# DESCRIPTION OF THE TASK
Only the lines from the start of the entries through the line with "invoice data from" are wanted; please output them exactly.

# DATASET EXTRACT
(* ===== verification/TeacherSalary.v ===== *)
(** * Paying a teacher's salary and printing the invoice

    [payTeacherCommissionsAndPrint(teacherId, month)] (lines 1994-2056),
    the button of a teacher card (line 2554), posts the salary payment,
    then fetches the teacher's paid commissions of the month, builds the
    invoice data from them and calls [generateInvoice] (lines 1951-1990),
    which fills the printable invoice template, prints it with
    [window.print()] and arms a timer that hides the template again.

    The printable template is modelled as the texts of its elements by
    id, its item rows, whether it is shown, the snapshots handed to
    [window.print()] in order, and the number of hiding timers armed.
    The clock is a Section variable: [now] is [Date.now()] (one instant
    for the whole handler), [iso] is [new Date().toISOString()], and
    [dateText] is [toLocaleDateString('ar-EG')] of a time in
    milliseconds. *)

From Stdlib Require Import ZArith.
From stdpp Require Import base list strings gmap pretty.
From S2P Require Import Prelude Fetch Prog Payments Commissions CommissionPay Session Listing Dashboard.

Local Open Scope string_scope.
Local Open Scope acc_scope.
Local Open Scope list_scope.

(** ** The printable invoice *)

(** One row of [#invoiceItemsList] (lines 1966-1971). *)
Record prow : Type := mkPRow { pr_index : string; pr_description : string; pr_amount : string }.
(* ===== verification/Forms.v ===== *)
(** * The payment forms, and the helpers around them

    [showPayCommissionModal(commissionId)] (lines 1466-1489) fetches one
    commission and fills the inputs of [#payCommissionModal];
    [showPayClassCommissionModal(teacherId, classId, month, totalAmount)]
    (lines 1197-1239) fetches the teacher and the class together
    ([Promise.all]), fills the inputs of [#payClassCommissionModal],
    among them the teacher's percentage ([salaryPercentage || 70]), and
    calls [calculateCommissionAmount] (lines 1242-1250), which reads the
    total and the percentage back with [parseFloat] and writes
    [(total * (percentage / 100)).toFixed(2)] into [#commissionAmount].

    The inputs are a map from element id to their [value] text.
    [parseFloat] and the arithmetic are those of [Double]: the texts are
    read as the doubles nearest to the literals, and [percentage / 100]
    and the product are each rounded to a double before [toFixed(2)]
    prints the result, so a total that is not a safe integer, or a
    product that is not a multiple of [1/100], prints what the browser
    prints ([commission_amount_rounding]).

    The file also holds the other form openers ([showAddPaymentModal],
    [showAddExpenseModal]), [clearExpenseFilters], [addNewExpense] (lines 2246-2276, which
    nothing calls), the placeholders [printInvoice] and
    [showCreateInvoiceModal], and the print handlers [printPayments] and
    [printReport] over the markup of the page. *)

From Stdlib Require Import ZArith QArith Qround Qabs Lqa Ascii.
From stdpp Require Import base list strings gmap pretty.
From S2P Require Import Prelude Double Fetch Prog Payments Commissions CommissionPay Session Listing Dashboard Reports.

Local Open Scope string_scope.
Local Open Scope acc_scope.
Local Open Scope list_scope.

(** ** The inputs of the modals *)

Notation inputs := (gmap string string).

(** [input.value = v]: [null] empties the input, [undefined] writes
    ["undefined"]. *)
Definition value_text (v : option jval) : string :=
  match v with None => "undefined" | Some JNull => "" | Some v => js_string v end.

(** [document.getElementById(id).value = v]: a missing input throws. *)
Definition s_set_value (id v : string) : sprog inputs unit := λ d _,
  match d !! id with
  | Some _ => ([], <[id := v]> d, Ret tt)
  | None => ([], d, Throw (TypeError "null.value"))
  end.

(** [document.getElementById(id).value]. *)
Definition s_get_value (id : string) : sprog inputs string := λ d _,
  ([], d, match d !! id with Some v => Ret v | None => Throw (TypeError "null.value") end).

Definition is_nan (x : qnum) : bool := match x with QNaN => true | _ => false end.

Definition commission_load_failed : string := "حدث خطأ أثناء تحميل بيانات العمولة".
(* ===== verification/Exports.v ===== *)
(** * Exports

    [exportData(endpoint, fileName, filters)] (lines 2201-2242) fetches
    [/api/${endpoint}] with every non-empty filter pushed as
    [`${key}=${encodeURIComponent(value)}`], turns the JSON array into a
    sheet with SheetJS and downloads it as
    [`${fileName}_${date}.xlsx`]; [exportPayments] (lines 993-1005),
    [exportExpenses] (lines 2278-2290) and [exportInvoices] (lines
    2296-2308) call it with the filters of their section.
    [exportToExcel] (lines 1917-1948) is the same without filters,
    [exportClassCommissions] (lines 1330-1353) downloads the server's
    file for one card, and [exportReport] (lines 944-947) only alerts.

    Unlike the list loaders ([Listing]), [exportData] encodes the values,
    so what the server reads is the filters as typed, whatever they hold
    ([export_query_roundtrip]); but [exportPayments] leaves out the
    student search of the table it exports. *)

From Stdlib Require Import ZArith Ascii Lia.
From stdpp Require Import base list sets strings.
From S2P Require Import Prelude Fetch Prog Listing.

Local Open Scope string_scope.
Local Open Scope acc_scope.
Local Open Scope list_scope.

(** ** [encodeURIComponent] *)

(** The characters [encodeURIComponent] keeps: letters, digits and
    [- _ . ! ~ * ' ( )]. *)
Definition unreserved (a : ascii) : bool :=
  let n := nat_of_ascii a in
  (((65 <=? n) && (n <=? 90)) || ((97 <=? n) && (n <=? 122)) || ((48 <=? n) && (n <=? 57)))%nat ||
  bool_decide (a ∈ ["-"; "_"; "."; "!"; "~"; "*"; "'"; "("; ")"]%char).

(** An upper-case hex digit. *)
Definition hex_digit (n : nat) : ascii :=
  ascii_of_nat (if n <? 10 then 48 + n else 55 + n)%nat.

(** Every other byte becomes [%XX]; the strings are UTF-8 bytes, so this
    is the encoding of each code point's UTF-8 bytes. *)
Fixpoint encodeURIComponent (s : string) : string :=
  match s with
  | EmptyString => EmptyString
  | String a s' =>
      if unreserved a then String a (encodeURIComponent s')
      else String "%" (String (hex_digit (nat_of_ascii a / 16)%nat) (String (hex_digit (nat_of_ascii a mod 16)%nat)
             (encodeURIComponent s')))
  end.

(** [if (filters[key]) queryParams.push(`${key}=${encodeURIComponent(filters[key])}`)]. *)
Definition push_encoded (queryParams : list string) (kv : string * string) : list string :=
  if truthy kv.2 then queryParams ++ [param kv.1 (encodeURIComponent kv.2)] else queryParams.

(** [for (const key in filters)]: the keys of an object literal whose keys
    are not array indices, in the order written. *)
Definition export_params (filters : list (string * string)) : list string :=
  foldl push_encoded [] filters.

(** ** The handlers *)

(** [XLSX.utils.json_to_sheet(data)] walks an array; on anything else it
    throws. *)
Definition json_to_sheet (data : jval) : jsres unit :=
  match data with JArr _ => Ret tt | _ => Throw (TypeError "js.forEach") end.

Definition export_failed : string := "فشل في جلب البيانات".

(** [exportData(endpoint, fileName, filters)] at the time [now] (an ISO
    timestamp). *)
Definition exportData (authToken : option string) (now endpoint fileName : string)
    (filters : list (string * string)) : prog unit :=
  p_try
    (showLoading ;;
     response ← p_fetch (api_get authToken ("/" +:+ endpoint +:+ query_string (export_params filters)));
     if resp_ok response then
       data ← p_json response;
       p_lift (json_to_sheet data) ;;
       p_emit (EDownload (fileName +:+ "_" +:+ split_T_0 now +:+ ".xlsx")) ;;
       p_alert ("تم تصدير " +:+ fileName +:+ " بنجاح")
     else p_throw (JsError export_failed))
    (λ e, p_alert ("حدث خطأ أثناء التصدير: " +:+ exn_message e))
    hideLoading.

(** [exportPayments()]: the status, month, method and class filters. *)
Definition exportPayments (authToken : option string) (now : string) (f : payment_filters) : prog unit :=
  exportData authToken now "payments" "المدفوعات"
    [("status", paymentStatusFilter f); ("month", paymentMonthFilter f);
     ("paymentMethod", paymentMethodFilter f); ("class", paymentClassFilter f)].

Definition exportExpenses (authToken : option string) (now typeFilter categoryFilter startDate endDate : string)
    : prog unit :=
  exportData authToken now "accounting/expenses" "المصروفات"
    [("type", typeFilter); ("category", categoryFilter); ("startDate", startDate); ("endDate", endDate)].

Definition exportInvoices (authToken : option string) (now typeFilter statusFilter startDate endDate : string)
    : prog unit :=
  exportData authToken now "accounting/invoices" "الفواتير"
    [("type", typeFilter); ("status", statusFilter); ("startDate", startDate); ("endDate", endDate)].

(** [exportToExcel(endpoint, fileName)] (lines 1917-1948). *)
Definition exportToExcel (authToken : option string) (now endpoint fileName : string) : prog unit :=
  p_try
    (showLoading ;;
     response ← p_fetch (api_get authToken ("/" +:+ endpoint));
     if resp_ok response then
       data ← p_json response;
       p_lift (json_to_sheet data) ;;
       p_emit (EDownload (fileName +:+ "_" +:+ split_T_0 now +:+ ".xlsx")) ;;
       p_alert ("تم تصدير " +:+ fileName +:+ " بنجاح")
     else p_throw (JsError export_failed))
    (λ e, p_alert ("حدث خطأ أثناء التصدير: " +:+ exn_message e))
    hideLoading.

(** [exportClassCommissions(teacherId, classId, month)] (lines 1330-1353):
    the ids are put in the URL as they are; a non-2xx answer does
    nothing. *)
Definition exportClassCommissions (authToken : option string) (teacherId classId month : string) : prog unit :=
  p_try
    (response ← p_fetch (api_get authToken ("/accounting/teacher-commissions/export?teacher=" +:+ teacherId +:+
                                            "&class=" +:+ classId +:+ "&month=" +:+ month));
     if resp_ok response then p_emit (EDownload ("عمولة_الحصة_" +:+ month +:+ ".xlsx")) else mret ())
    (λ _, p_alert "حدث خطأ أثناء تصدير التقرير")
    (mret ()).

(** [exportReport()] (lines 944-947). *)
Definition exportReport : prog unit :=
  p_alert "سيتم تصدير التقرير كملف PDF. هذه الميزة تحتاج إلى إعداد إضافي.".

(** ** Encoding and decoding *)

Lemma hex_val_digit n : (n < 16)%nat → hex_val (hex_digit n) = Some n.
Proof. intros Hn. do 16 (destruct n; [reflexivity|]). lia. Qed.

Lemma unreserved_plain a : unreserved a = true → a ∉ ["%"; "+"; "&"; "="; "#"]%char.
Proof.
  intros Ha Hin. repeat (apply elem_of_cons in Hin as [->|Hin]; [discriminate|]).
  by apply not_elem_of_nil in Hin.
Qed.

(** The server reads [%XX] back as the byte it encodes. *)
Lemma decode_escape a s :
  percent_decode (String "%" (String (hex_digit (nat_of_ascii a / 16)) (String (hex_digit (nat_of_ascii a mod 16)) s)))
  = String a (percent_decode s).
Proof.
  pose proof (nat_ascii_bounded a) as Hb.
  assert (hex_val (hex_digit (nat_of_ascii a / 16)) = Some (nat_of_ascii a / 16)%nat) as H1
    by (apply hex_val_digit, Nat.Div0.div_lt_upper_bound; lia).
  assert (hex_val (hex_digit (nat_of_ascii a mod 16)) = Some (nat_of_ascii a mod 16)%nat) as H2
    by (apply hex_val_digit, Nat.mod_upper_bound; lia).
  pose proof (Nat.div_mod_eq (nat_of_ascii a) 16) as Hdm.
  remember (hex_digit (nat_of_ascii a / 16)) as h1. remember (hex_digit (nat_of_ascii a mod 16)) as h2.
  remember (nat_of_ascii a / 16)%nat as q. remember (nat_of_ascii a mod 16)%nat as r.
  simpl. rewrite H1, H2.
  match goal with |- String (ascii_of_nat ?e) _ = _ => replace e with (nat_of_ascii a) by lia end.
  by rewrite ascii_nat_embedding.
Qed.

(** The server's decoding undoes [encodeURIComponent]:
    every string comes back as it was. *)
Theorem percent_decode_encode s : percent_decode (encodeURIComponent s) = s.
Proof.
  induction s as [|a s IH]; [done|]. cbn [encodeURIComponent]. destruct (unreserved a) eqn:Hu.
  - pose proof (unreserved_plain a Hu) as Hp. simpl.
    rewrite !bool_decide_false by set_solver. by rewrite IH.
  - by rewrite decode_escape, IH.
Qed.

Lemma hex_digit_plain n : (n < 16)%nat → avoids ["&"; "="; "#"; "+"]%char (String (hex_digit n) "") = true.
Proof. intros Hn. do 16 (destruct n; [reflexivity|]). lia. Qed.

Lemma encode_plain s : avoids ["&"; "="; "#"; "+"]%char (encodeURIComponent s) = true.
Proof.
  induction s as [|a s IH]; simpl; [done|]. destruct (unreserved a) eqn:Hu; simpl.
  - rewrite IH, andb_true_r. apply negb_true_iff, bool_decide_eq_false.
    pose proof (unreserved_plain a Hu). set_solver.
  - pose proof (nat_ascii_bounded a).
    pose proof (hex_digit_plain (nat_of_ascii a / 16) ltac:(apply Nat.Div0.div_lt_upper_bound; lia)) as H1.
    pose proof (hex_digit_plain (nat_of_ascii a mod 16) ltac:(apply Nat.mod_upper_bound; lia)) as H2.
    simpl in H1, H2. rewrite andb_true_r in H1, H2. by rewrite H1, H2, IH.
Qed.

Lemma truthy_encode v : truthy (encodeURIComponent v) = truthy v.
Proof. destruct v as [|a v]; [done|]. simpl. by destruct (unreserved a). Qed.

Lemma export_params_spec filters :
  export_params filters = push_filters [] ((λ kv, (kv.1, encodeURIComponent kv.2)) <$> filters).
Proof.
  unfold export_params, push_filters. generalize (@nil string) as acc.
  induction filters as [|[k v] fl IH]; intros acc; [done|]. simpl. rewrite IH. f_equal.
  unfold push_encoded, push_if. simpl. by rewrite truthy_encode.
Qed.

# COMPLETED TASK
(* ===== verification/TeacherSalary.v ===== *)
(** * Paying a teacher's salary and printing the invoice

    [payTeacherCommissionsAndPrint(teacherId, month)] (lines 1994-2056),
    the button of a teacher card (line 2554), posts the salary payment,
    then fetches the teacher's paid commissions of the month, builds the
    invoice data from them and calls [generateInvoice] (lines 1951-1990),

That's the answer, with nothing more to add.